All the included papers consisted of cross-sectional studies. This kind of study is important for identification and characterization of postural control strategies used by children (Thelen & Smith, 1998). This is especially important in children with CP, because a better knowledge of the strategies used for balance control should lead to more effective rehabilitation programs (Ju, Hwang, & Cherng, 2012).

The sample size ranged from 8 to 115 children in the studies (mean = 29.35; SD =21.5), and the mean number of the participants with CP in the studies was 12.1 (SD = 6.4). The large amount of studies with small sample sizes reflects the difficulties researchers face in recruiting a large and homogeneous sample from this population as there is a high variability of clinical features in CP. Analysis of standing postural control also requires a high level of motor control for the maintenance of standing posture for at least 20 s (Ferdjallah, Harris, Smith, & Wertsch, 2002), which cannot always be attained by severely impaired children. Thus, conducting studies assessing postural control in large samples of children with CP is a challenge that still needs to be met by researchers.

The age of the participants ranged from 9 months to 18 years-old. Some studies split the sample into age groups (Rose et al., 2002; Saavedra, Woollacott, & van Donkelaar, 2010). Splitting the sample according to age is a way to investigate the relationship between age and postural control in both children with CP and controls. However, longitudinal design has not been used to investigate developmental changes in postural control, which points to the need of future studies addressing this issue.

The survey revealed that the studies generally classified children regarding their level of motor function rather than cognitive function, which gives more emphasis to the postural control performance. We suggest that adding a cognitive classification to studies of postural control would contribute to understand the impact of cognitive impairments in postural control modulation.

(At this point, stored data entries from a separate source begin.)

(** ** The request of a program *)

(** The calls by their numbers, with the words of the stack as arguments. *)
Definition call_of (n w1 w2 w3 : Z) : option call :=
  if n <? 0 then None else
  [Halt; Exit (s32 w1); Exec w1; Wait (s32 w1); Create w1 w2; Remove w1; Open w1; Filesize (s32 w1); Read (s32 w1) w2 w3; Write (s32 w1) w2 w3;
   Seek (s32 w1) w2; Tell (s32 w1); Close (s32 w1); Mmap (s32 w1) w2; Munmap (s32 w1); Chdir w1; Mkdir w1; Readdir (s32 w1) w2; Isdir (s32 w1); Inumber (s32 w1)] !! Z.to_nat n.
Definition arity (k : option call) : Z :=
  match k with
  | None | Some Halt => 0
  | Some (Create _ _) | Some (Seek _ _) | Some (Mmap _ _) | Some (Readdir _ _) => 2
  | Some (Read _ _ _) | Some (Write _ _ _) => 3
  | _ => 1
  end.
Definition string_of (k : option call) : option Z :=
  match k with
  | Some (Exec s) | Some (Create s _) | Some (Remove s) | Some (Open s) | Some (Chdir s) | Some (Mkdir s) | Some (Readdir _ s) => Some s
  | _ => None
  end.
Definition buffer_of (k : option call) : option (Z * Z) := match k with Some (Read _ b l) | Some (Write _ b l) => Some (b, l) | _ => None end.

(** The stack of process [p] at [sp] holds the call [k]: the number [n] and the words of the
    arguments; [len] is the length of the string. *)
Record request (m : gmap (Z * Z) (list Z)) (p sp n : Z) (k : option call) (len : nat) : Prop := {
  q_num : exists w, num_at 4 m p sp = Some w /\ s32 w = n;
  q_bytes : forall x, sp <= x < sp + 4 * arity k + 7 -> is_Some (byte_at m p x);
  q_words : exists w1 w2 w3, k = call_of n w1 w2 w3 /\ (1 <= arity k -> num_at 4 m p (sp + 4) = Some w1) /\ (2 <= arity k -> num_at 4 m p (sp + 8) = Some w2) /\ (3 <= arity k -> num_at 4 m p (sp + 12) = Some w3);
  q_str : forall s, string_of k = Some s -> string_at m p s len;
  q_buf : forall b l, buffer_of k = Some (b, l) -> 0 < b /\ 0 <= l /\ b + l <= PHYS_BASE /\ forall x, b <= x < b + l + 3 -> is_Some (byte_at m p x) }.
(** The addresses that the kernel touches. *)
Definition touched (sp : Z) (k : option call) (len : nat) (x : Z) : Prop :=
  sp <= x < sp + 4 * arity k + 7 \/ (exists s, string_of k = Some s /\ s <= x <= s + Z.of_nat len) \/ exists b l, buffer_of k = Some (b, l) /\ b <= x < b + l + 3.
(** The arguments are in pinned frames. *)
Record secured (v : vm T F) (p sp : Z) (k : option call) (len : nat) : Prop := {
  s_args : forall i, 1 <= i <= arity k -> held v p (pg_round_down (sp + 4 * i));
  s_str : forall s x, string_of k = Some s -> s <= x <= s + Z.of_nat len -> held v p (pg_round_down x);
  s_buf : forall b l x, buffer_of k = Some (b, l) -> b <= x < b + l -> held v p (pg_round_down x) }.
Definition length_of_buffer (k : option call) : nat := match buffer_of k with Some (_, l) => Z.to_nat l | None => O end.

Lemma runs_arg_at k m c sp n q len i w j : request m (running (c_vm c)) sp n q len -> ready (48 + k) m c -> 1 <= i <= arity q -> num_at 4 m (running (c_vm c)) (sp + 4 * i) = Some w -> j = 4 * i ->
  runs (touched sp q len) k m c (arg init_page_dir init_ram_pages c (u32 (sp + j))) (fun w' c' => w' = w /\ held (c_vm c') (running (c_vm c)) (pg_round_down (sp + 4 * i))).
Proof.
  intros Hq Hr Hi Hw ->. destruct (q_bytes _ _ _ _ _ _ Hq sp) as [b0 Hb0]; [lia|]. destruct (q_bytes _ _ _ _ _ _ Hq (sp + 4 * i + 6)) as [b1 Hb1]; [lia|].
  destruct (byte_user _ _ _ _ _ _ Hr Hb0) as ([[Hv0 _] _] & _). destruct (byte_user _ _ _ _ _ _ Hr Hb1) as ([[_ Hv1] _] & _). apply Z.ltb_lt in Hv1.
  rewrite wrap_small; [rewrite /PHYS_BASE in Hv1; lia|]. apply runs_arg; [done| |done]. intros x Hx. split; [apply (q_bytes _ _ _ _ _ _ Hq); lia|left; lia].
Qed.

Lemma runs_arg_int k m c sp n q len i w j : request m (running (c_vm c)) sp n q len -> ready (48 + k) m c -> 1 <= i <= arity q -> num_at 4 m (running (c_vm c)) (sp + 4 * i) = Some w -> j = 4 * i ->
  runs (touched sp q len) k m c (arg_int init_page_dir init_ram_pages c (u32 (sp + j))) (fun w' c' => w' = s32 w /\ held (c_vm c') (running (c_vm c)) (pg_round_down (sp + 4 * i))).
Proof.
  intros Hq Hr Hi Hw Hj. eapply (runs_bind goes_on); [by eapply runs_arg_at| |lia]. cbn beta. intros w' c1 [-> Hh] R1 G1. by apply runs_ret; [|..|apply walk_refl|].
Qed.
Lemma runs_arg_str k m c sp n q len i w j fuel : request m (running (c_vm c)) sp n q len -> ready (48 + (4 * S len + k)) m c -> 1 <= i <= arity q -> num_at 4 m (running (c_vm c)) (sp + 4 * i) = Some w -> j = 4 * i ->
  string_of q = Some w -> (len < fuel)%nat ->
  runs (touched sp q len) k m c (arg_str init_page_dir init_ram_pages fuel c (u32 (sp + j))) (fun w' c' => w' = w /\ held (c_vm c') (running (c_vm c)) (pg_round_down (sp + 4 * i)) /\
    forall x, w <= x <= w + Z.of_nat len -> held (c_vm c') (running (c_vm c)) (pg_round_down x)).
Proof.
  intros Hq Hr Hi Hw Hj Hs Hf. eapply (runs_bind goes_on); [by eapply runs_arg_at| |lia]. cbn beta. intros w' c1 [-> Hh] R1 G1. have Hst := q_str _ _ _ _ _ _ Hq _ Hs. rewrite -(go_run _ _ G1) in Hst.
  eapply runs_mono; [apply (runs_valid_str (touched sp q len) k m c1 w len fuel R1 Hst); [intros x Hx; right; left; by exists w|done]|]. cbn beta. intros w' c2 [-> Hall] G2.
  split_and!; [done|by eapply pins_held; [apply G2|]|]. intros x Hx. rewrite -(go_run _ _ G1). by apply Hall.
Qed.

Lemma request_run m c c' sp n q len : goes_on c c' -> request m (running (c_vm c)) sp n q len -> request m (running (c_vm c')) sp n q len.
Proof. intros G. by rewrite (go_run _ _ G). Qed.


(** The shapes of the argument lists. *)
Section shapes.
Context (k fuel : nat) (m : gmap (Z * Z) (list Z)) (c : ctx T F) (sp n : Z) (q : option call) (len : nat) (w1 w2 w3 : Z).
Hypothesis (Hq : request m (running (c_vm c)) sp n q len) (Hf : (len < fuel)%nat).
Hypothesis (Hr : ready (144 + (4 * S len + (16 * length_of_buffer q + k))) m c).
Hypothesis (Hw1 : 1 <= arity q -> num_at 4 m (running (c_vm c)) (sp + 4 * 1) = Some w1) (Hw2 : 2 <= arity q -> num_at 4 m (running (c_vm c)) (sp + 4 * 2) = Some w2)
  (Hw3 : 3 <= arity q -> num_at 4 m (running (c_vm c)) (sp + 4 * 3) = Some w3).
Abbreviation arg := (arg init_page_dir init_ram_pages).
Abbreviation arg_int := (arg_int init_page_dir init_ram_pages).
Abbreviation arg_str := (arg_str init_page_dir init_ram_pages).
Abbreviation done_with r := (runs (touched sp q len) k m c r (fun q' c' => q' = q /\ secured (c_vm c') (running (c_vm c)) sp q len)).

Ltac go := intros; first [exact Hf | lia | done | eapply ready_le; [|eassumption]; lia].
Ltac ret := apply runs_ret; [go|done|apply walk_refl|split; [congruence|]]; split; [intros j Hj|intros s x Es Hx|intros b l x Eb Hx].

With regard to the level of impairment, all studies, with the exception of Näslund et al. (2007), evaluated mildly to moderately impaired children. Participants with mild impairment were more likely to be chosen by studies on standing postural control. This is clearly related to the fact that children must be able to perform certain tasks independently so that these studies can be carried out. This classification was based either on GMFCS levels (Burtner, Woollacott, Craft, & Roncesvalles, 2007; Chen & Woollacott, 2007; Corrêa et al., 2007; Girolami, Shiratory, & Aruin, 2011; Ju et al., 2012; Liu, Zaino, & McCoy, 2007; Reilly, Woollacott, & Donkelaar, 2008; Rha, Kim, & Park, 2010; Saavedra et al., 2010; Zaino & McCoy, 2008) or other criteria, such as topography of the lesion (Barela et al., 2011; Bigongiari et al., 2011; Burtner, Qualls, & Woollacott, 1998; Cherng, Su, Chen, & Kuan, 1999; Liao, Jeng, Lai, Cheng, & Hu, 1997; Rose et al., 2002).

The GMFCS was used in several papers studying postural control in children with CP. The GMFCS is important to classify current performance in gross motor function (Palisano et al., 1997). Its wide use confirms the relevance of this system to research and provides insights onto the relation between postural control and functionality by means of a prediction of functioning in daily life (Ostensjo, Carlber, & Vollestad, 2003). The data related to research participants are shown in Table 1.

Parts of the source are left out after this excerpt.